Thursday, February 28, 2008

The Prodigal Culture

The prodigal son (as we heard in last Sunday's Gospel reading) left his father's house, blew his inheritance on loose living, and ended up working in a pig sty. As we know, however, he came to his senses, returned home, and was forgiven by his loving father.

But what if he hadn't repented? What if he had been quite satisfied with the work, quite happy to be given some husks now and then, and quite willing to stay put? He could have married one of his boss's daughters, settled down, and worked 9 to 5 in the pigpen.

Now say that they had kids, who in turn had more kids, who in turn eventually created an entire piggish civilization. They subdued nature around them to build ever bigger and stinkier pig cities, created pig-sty-centered arts and literature, and produced scholars who could document (and even eventually deconstruct) the evolution of their swinish culture.

If someone were to remind such people that there is a Father's House to which one could return, be forgiven, and lead a life that transcended the here-and-now piggishness of their life of porker materialism, he'd be mocked as out of touch with reality. The meaning of life, after all, is to be found in one's service to the greater needs of the pigpen, and after death one's existence will live on only in the memory of one's service to the noble ideals of hog-keeping.

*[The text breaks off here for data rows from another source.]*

(** C4.  The SAN mode of [newPolicy] is resolved by priority.  With a
    non-empty SignerRepo the policy is built, SAN stays empty and SANRegex is
    [(?i)^https://github.com/<SignerRepo>/] without a tenant and
    [(?i)^https://<tenant>.ghe.com/<SignerRepo>/] with one, whatever the
    SignerWorkflow, SAN and SANRegex options hold.  Otherwise, with a
    non-empty SignerWorkflow, SANRegex is the outcome of the workflow
    validation, whose error is returned when it fails.  Otherwise SAN and
    SANRegex are the caller's. *)
Theorem newPolicy_SAN_priority (opts : Options.t) (a : DigestedArtifact) :
  let e := Policy.Extensions (fst (newPolicy opts a)) in
  (Options.SignerRepo opts <> "" ->
   snd (newPolicy opts a) = None /\
   Extensions.SAN e = "" /\
   (Options.Tenant opts = "" ->
    Extensions.SANRegex e
    = "(?i)^https://github.com/" ++ Options.SignerRepo opts ++ "/") /\
   (Options.Tenant opts <> "" ->
    Extensions.SANRegex e
    = "(?i)^https://" ++ Options.Tenant opts ++ ".ghe.com/"
        ++ Options.SignerRepo opts ++ "/")) /\
  (Options.SignerRepo opts = "" -> Options.SignerWorkflow opts <> "" ->
   (forall regex,
       validateSignerWorkflow opts = (regex, None) ->
       snd (newPolicy opts a) = None /\
       Extensions.SANRegex e = regex /\ Extensions.SAN e = "") /\
   (forall regex err,
       validateSignerWorkflow opts = (regex, Some err) ->
       newPolicy opts a = (zeroPolicy, Some err))) /\
  (Options.SignerRepo opts = "" -> Options.SignerWorkflow opts = "" ->
   snd (newPolicy opts a) = None /\
   Extensions.SANRegex e = Options.SANRegex opts /\
   Extensions.SAN e = Options.SAN opts).
Proof.
  cbv zeta.
  assert (Hbuilt : forall p0,
             resolveSAN opts (Policy.Build Extensions.zero "" a "") = inl p0 ->
             snd (newPolicy opts a) = None /\
             Extensions.SANRegex (Policy.Extensions (fst (newPolicy opts a)))
             = Extensions.SANRegex (Policy.Extensions p0) /\
             Extensions.SAN (Policy.Extensions (fst (newPolicy opts a)))
             = Extensions.SAN (Policy.Extensions p0)).
  { intros p0 Hsan.
    pose proof (newPolicy_resolved opts a p0 Hsan) as Hok.
    destruct (newPolicy_inv opts a _ (newPolicy_surjective_pair opts a Hok))
      as (p1 & Hsan' & Hre & Hs & _).
    rewrite Hsan in Hsan'. injection Hsan' as <-. auto. }
  split; [|split].
  - intros Hrepo. apply nonEmpty_true_iff in Hrepo.
    destruct (Hbuilt _ ltac:(unfold resolveSAN; rewrite Hrepo; reflexivity))
      as (Hok & Hre & Hs).
    rewrite Hre, Hs. simpl.
    repeat split; auto.
    + intros ->. apply expandToGitHubURL_public.
    + intros Ht. apply expandToGitHubURL_tenant, Ht.
  - intros Hrepo Hwf.
    apply nonEmpty_false_iff in Hrepo. apply nonEmpty_true_iff in Hwf.
    split.
    + intros regex Hv.
      destruct (Hbuilt _ ltac:(unfold resolveSAN; rewrite Hrepo, Hwf, Hv;
                                reflexivity)) as (Hok & Hre & Hs).
      rewrite Hre, Hs. auto.
    + intros regex err Hv.
      unfold newPolicy, resolveSAN. rewrite Hrepo, Hwf, Hv. reflexivity.
  - intros Hrepo Hwf.
    apply nonEmpty_false_iff in Hrepo. apply nonEmpty_false_iff in Hwf.
    destruct (Hbuilt _ ltac:(unfold resolveSAN; rewrite Hrepo, Hwf;
                              reflexivity)) as (Hok & Hre & Hs).
    rewrite Hre, Hs. auto.
Qed.

(** C5.  A policy built from options with a non-empty Repo has
    BuildSourceRepoURI [https://github.com/<Repo>], with or without a
    tenant: the tenant form assigned first is overwritten. *)
Theorem newPolicy_BuildSourceRepoURI (opts : Options.t) (a : DigestedArtifact)
    (p : Policy) :
  newPolicy opts a = (p, None) ->
  Options.Repo opts <> "" ->
  Extensions.BuildSourceRepoURI (Policy.Extensions p)
  = "https://github.com/" ++ Options.Repo opts.
Proof.
  intros Hnew Hrepo.
  destruct (newPolicy_inv opts a p Hnew) as (_ & _ & _ & _ & _ & Hb & _).
  apply nonEmpty_true_iff in Hrepo. rewrite Hrepo in Hb. exact Hb.
Qed.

The pigpen is real, after all, and has evolved from primordial mud: this can be demonstrated scientifically. Early pig-man held some naive notions of a Father's House, but this is no longer a helpful hypothesis; everyone knows that it was a psychological projection made by pre-scientific peoples. Such mythology laughably attempted to explain things without the means of modern pig science; now that we can make use of the scientific method, such mythologies are to abandoned by any civilized keeper of porkers. Indeed, those who persist in maintaining such mythologies are responsible for all continuing misfortunes, and should lose the right to educate their young in such swineless prejudice. We know, after all, that we and the pigs share common DNA, and any notion we might have of some imaginary Father is wish-fulfillment at best, and deeply subversive to the future of pig farming at worst. Let us imagine a world in which everyone's consciousness can be sufficiently raised to make them all truly piggish!

This little flight of fancy, needless to say, bears no resemblance to actual fact, and should be taken as purely fictional. No pigs were harmed in its creation.